One of the best ways to celebrate is by spending time with friends. Make a point of scheduling a fun activity or go for something simpler. You can,

  • Organise a get together with those you haven’t seen for a while
  • Go to lunch or dinner
  • Invite them to yours for a buffet (get each person to bring some food and drink)
  • Visit your local park
  • Go for a countryside walk
  • Cycling
  • Volunteer at a local charity
  • Join a local activity club to learn a new skill or hobby

Sometimes, we need to take ourselves out of our comfort zone to enable the mind and soul to become refreshed. When we take on a new task, or accomplish something we’ve never done before, it gives us a reason to live and love. Doing it with friends gives us an even greater boost.

Friends Come with Benefits

As much as sharing a problem with a friend helps, sharing positive actions and experiences has amazing benefits. It provides memories which you can return to whenever you are feeling a little bit down. It gives a piece of common ground between those you shared the experience with.

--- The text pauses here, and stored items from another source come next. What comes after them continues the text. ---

(* ===== verification/Extension.v ===== *)
(** * Country-pack extensions

    app/services/extension_service.py: the registry of extensions, their
    activation on a property, and the guest fields they require at check-in. *)

From S2P Require Import Prelude PyJson StayDates Models Session Rates.

Definition ExtensionServiceError (detail : string) (status_code : Z) : exn :=
  ServiceError "ExtensionServiceError" detail status_code.

Section extension.
Context {env : Env}.

Definition register_extension (tenant_id : Z) (code name : string) (country : option string)
    (webhook_url : string) (required_fields : list string) : M CountryPackExtension :=
  let code := strip code in
  existing ← scalar (fun e => (ex_tenant e =? tenant_id) && String.eqb (ex_code e) code);
  match existing with
  | Some _ => raise (ExtensionServiceError "extension code already registered" 409)
  | None =>
      i ← uuid4;
      let r := MkCountryPackExtension i tenant_id code (strip name) country (strip webhook_url)
                 (JArr (List.map JStr required_fields)) true in
      _ ← add r; _ ← flush; mret r
  end.

Definition list_extensions (tenant_id : Z) (country_code : option string) : M (list CountryPackExtension) :=
  rows ← select (fun e => (ex_tenant e =? tenant_id) &&
    match country_code with
    | Some c => match ex_country e with Some c' => String.eqb c' (upper (strip c)) | None => true end
    | None => true
    end);
  mret (order_by (fun a b => collate (ex_code a) (ex_code b)) rows).

Definition set_pe (config : option json) (is_active : bool) (x : PropertyExtension) : PropertyExtension :=
  MkPropertyExtension (pe_id x) (pe_tenant x) (pe_property x) (pe_extension x) config is_active (pe_created_at x).

Definition upsert_property_extension (tenant_id property_id extension_id : Z) (config : option json)
    (is_active : bool) : M unit :=
  prop ← get_property tenant_id property_id;
  match prop with
  | None => raise (ExtensionServiceError "property not found" 404)
  | Some _ =>
      ext ← scalar (fun e => (ex_tenant e =? tenant_id) && (ex_id e =? extension_id));
      match ext with
      | None => raise (ExtensionServiceError "extension not found" 404)
      | Some _ =>
          row ← scalar (fun p => (pe_tenant p =? tenant_id) && (pe_property p =? property_id)
                                 && (pe_extension p =? extension_id));
          _ ← match row with
              | None => i ← uuid4; t ← get_now;
                        add (MkPropertyExtension i tenant_id property_id extension_id config is_active t)
              | Some r => assign (pe_id r) (set_pe config is_active)
              end;
          flush
      end
  end.

Definition list_property_extensions (tenant_id property_id : Z) : M (list PropertyExtension) :=
  rows ← select (fun p => (pe_tenant p =? tenant_id) && (pe_property p =? property_id));
  mret (order_by (fun a b => pe_created_at a <=? pe_created_at b) rows).

(** ** Check-in validation *)

Definition present_str (o : option string) : bool :=
  match o with Some s => truthy (strip s) | None => false end.

(** [getattr(guest, field, None)] is not None and not a blank string. *)
Definition guest_field_present (guest : Guest) (field : string) : bool :=
  if str_in field ["id"; "tenant_id"; "vip_status"; "created_at"; "updated_at"]%string then true
  else if String.eqb field "first_name" then present_str (Some (g_first guest))
  else if String.eqb field "last_name" then present_str (Some (g_last guest))
  else if String.eqb field "email" then present_str (Some (g_email guest))
  else if String.eqb field "phone" then present_str (Some (g_phone guest))
  else if String.eqb field "passport_data" then present_str (g_passport guest)
  else if String.eqb field "nationality" then present_str (g_nationality guest)
  else if String.eqb field "date_of_birth" then bool_decide (is_Some (g_birth guest))
  else if String.eqb field "notes" then present_str (g_notes guest)
  else python_attr field.

Definition missing_fields (guest : Guest) (rf : list json) : list string :=
  List.filter (fun key => negb (guest_field_present guest key))
    (List.filter truthy (List.map (fun f => strip (py_str f)) rf)).

(** The message of one activated extension, if it has one. *)
Definition extension_message (guest : Guest) (exts : list CountryPackExtension) (ln : PropertyExtension)
    : option string :=
  match List.find (fun e => ex_id e =? pe_extension ln) (rev exts) with
  | None => None
  | Some ext =>
      if negb (ex_active ext) then None
      else match ex_required ext with
           | JArr rf =>
               match missing_fields guest rf with
               | [] => None
               | missing => Some (ex_code ext ++ " requires: " ++ py_join ", " missing)%string
               end
           | _ => None
           end
  end.

Definition validate_extension_required_fields_for_checkin (tenant_id property_id : Z) (guest : Guest)
    : M (list string) :=
  links ← select (fun p => (pe_tenant p =? tenant_id) && (pe_property p =? property_id) && pe_active p);
  match links with
  | [] => mret []
  | _ =>
      let ext_ids := List.map pe_extension links in
      ext_rows ← select (fun e => (ex_tenant e =? tenant_id) && existsb (Z.eqb (ex_id e)) ext_ids && ex_active e);
      mret (omap (extension_message guest ext_rows) links)
  end.

End extension.

(** ** Correctness *)

Section correctness.
Context {env : Env}.

(** An active extension, activated on the property, that requires a field the
    guest does not have. *)
Definition blocks (d : DB) (t pid : Z) (guest : Guest) (ln : PropertyExtension) (ext : CountryPackExtension)
    (rf : list json) (key : string) : Prop :=
  In ln (property_extensions d) /\ pe_tenant ln = t /\ pe_property ln = pid /\ pe_active ln = true /\
  In ext (extensions d) /\ ex_tenant ext = t /\ ex_id ext = pe_extension ln /\ ex_active ext = true /\
  ex_required ext = JArr rf /\ In key (List.map (fun f => strip (py_str f)) rf) /\ truthy key = true /\
  guest_field_present guest key = false.

Lemma missing_fields_In guest rf key :
  In key (missing_fields guest rf) <->
  In key (List.map (fun f => strip (py_str f)) rf) /\ truthy key = true /\ guest_field_present guest key = false.
Proof. unfold missing_fields. rewrite !filter_In, negb_true_iff. tauto. Qed.

Lemma find_by_id {R} `{Entity R} (l : list R) r i :
  List.NoDup (List.map ident l) -> In r l -> ident r = i ->
  List.find (fun x => ident x =? i) (rev l) = Some r.
Proof.
  intros Hnd Hin <-. apply find_ident; [|by apply in_rev in Hin].
  rewrite List.map_rev. by apply List.NoDup_rev.
Qed.

(** the check-in validation changes nothing and reports no message
    exactly when no active extension of the property requires a field the
    guest lacks. *)
Theorem checkin_validation_complete t pid guest s :
  synced PropertyExtension s -> synced CountryPackExtension s ->
  exists msgs, validate_extension_required_fields_for_checkin t pid guest s = (s, Ok msgs) /\
    (msgs = [] <-> ~ exists ln ext rf key, blocks (mem s) t pid guest ln ext rf key).
Proof.
  intros Hp He. unfold validate_extension_required_fields_for_checkin.
  rewrite run_select_synced by done.
  destruct (List.filter _ (table (mem s))) as [|l0 ls0] eqn:El.
  { eexists. split; [reflexivity|]. split; [|done]. intros _ (ln & ext & rf & key & Hin & Ht & Hpr & Ha & _).
    assert (Hx : In ln (List.filter (fun p => (pe_tenant p =? t) && (pe_property p =? pid) && pe_active p)
      (table (mem s)))) by (apply filter_In; split; [done|]; rewrite Ht, Hpr, Ha, !Z.eqb_refl; done).
    by rewrite El in Hx. }
  rewrite <- El. set (links := List.filter _ (table (mem s))).
  rewrite run_select_synced by done. set (exts := List.filter _ (table (mem s))).
  eexists. split; [reflexivity|].
  assert (Hnd : List.NoDup (List.map ident exts)).
  { unfold exts. apply NoDup_map_filter. apply He. }
  assert (Hext : forall ln ext, In ln links -> In ext (extensions (mem s)) -> ex_tenant ext = t ->
    ex_id ext = pe_extension ln -> ex_active ext = true -> In ext exts).
  { intros ln ext Hl Hin Ht Hid Ha. apply filter_In. split; [done|]. rewrite Ht, Ha, Z.eqb_refl.
    rewrite andb_true_r. apply existsb_exists. exists (pe_extension ln). rewrite Hid, Z.eqb_refl.
    split; [by apply in_map|done]. }
  split.
  - intros Hnil (ln & ext & rf & key & Hin & Ht & Hpr & Ha & Hex & Het & Hid & Hea & Hrf & Hkey).
    assert (Hln : In ln links) by (apply filter_In; split; [done|]; rewrite Ht, Hpr, Ha, !Z.eqb_refl; done).
    assert (Hm : extension_message guest exts ln <> None).
    { unfold extension_message.
      pose proof (find_by_id (R := CountryPackExtension) exts ext (pe_extension ln) Hnd (Hext ln ext Hln Hex Het Hid Hea) Hid) as Hfi.
      cbn [ident CountryPackExtension_entity] in Hfi. rewrite Hfi, Hea, Hrf. cbn [negb]. apply missing_fields_In in Hkey. by destruct (missing_fields guest rf). }
    destruct (extension_message guest exts ln) as [m|] eqn:Em; [|done].
    assert (Hmem : m ∈ omap (extension_message guest exts) links).
    { apply list_elem_of_omap. exists ln. split; [by apply list_elem_of_In|done]. }
    rewrite Hnil in Hmem. by apply not_elem_of_nil in Hmem.
  - intros Hno. destruct (omap _ links) as [|m ms] eqn:Em; [done|]. exfalso. apply Hno.
    assert (Hmem : m ∈ omap (extension_message guest exts) links) by (rewrite Em; by left).
    apply list_elem_of_omap in Hmem as (ln & Hln%list_elem_of_In & Hm). unfold extension_message in Hm.
    destruct (List.find _ _) as [ext|] eqn:Hf; [|done]. apply find_some in Hf as [Hr Hid%Z.eqb_eq].
    apply in_rev in Hr. apply filter_In in Hr as [Hex Hp2]. apply filter_In in Hln as [Hin Hp1].
    rewrite !andb_true_iff, !Z.eqb_eq in Hp1, Hp2. destruct (ex_active ext) eqn:Ea; [|done].
    cbn [negb] in Hm. destruct (ex_required ext) as [| | | | |rf|] eqn:Er; try done.
    destruct (missing_fields guest rf) as [|key ks] eqn:Ek; [done|].
    exists ln, ext, rf, key. unfold blocks.
    assert (Hk : In key (missing_fields guest rf)) by (rewrite Ek; by left). apply missing_fields_In in Hk.
    destruct Hp1 as [[? ?] ?], Hp2 as [[? ?] ?], Hk as (? & ? & ?). split_and!; try done; by apply Z.eqb_eq.
Qed.
End correctness.

(** An extension that asks for the passport, activated on the property. *)
Definition extension_db : DB :=
  put_extensions [MkCountryPackExtension 80 1 "TM30" "Immigration" None "https://x" (JArr [JStr "passport_data"]) true]
  (put_property_extensions [MkPropertyExtension 90 1 3 80 None true 0] empty_db).

Lemma checkin_validation_complete_witness :
  exists msgs, validate_extension_required_fields_for_checkin (env := sample_env) 1 3
      (MkGuest 4 1 "Ann" "Lee" "a@b" "1" None None None None false 0) (start extension_db 0 0 0) =
    (start extension_db 0 0 0, Ok msgs) /\ msgs <> [].
Proof.
  destruct (checkin_validation_complete (env := sample_env) 1 3
    (MkGuest 4 1 "Ann" "Lee" "a@b" "1" None None None None false 0) (start extension_db 0 0 0)) as (msgs & Hr & Hiff).
  - split; [reflexivity|]. repeat constructor; simpl; tauto.
  - split; [reflexivity|]. repeat constructor; simpl; tauto.
  - exists msgs. split; [exact Hr|]. intros ->. apply (proj1 Hiff eq_refl).
    exists (MkPropertyExtension 90 1 3 80 None true 0),
      (MkCountryPackExtension 80 1 "TM30" "Immigration" None "https://x" (JArr [JStr "passport_data"%string]) true),
      [JStr "passport_data"%string], "passport_data"%string.
    unfold blocks. simpl. tauto.
Defined.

Even the organising of a shared event can give much positivity to both the planner and the group as a whole. Friends can give you a boost when you need it, and close friends may even do it when you don’t realise yourself that you are in need!

Sharing is Caring

Confidence and affirmations go a long way to providing an upbeat situation. They also produce a PMA (Positive Mental Attitude) amongst those present.

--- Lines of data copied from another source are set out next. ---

Lemma patch_booking_triple {env : Env} t bid body d :
  inventory_ok d ->
  forall tm td u s' r, patch_booking t bid body (start d tm td u) = (s', Ok r) -> inventory_ok (mem s').
Proof.
  intros Hinv tm td u s' r H. destruct (patch_booking_core t bid body d tm td u s' r Hinv H) as [->|(_ & st' & _ & Hc & _)]; [done|].
  by apply (core_inventory t bid st').
Qed.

Even something a small as saying “Hi, how are you?” to a few of your friends each day will mean a huge amount to many. Knowing that someone is thinking about you is a huge boost. It gives them an instant warm fuzzy feeling and brightens their day. The best bit is, for every friend you motivate with a caring thought, they in turn can pass on to their friends. It’s a win – win situation and spreads the love even further.

Friendship Day Hashtags

#bestfriend

#friendday

#happybfday

#happybestfriendday

#happyfriendshipday

#happyfriend

#happyfriendday

#happtfriends

Some Quotes for Friendship Day

Last but by no means least, here are some inspiring friendship quotes for sharing.

William Shakespeare “A friend is one that knows you as you are, understands where you have been, accepts what you have become, and still, gently allows you to grow.”

Alfred Tennyson “If I had a flower for every time I thought of you … I could walk through my garden forever.”

Jim Morrison “True friendship is like health; the value of it is seldom known until it is lost.”

Helen Keller “I would rather walk with a friend in the dark, than alone in the light’”

Socrates “In prosperity, our friends know us; in adversity, we know our friends.”

Aristotle “Friends are the family you choose.”

John Churton Collins “A friend is someone who gives you total freedom to be yourself.”

Unknown “Finding friends with the same mental disorder is priceless.”

Albert Einstein “Be slow to fall into friendship, but when you are in, continue firm and constant.”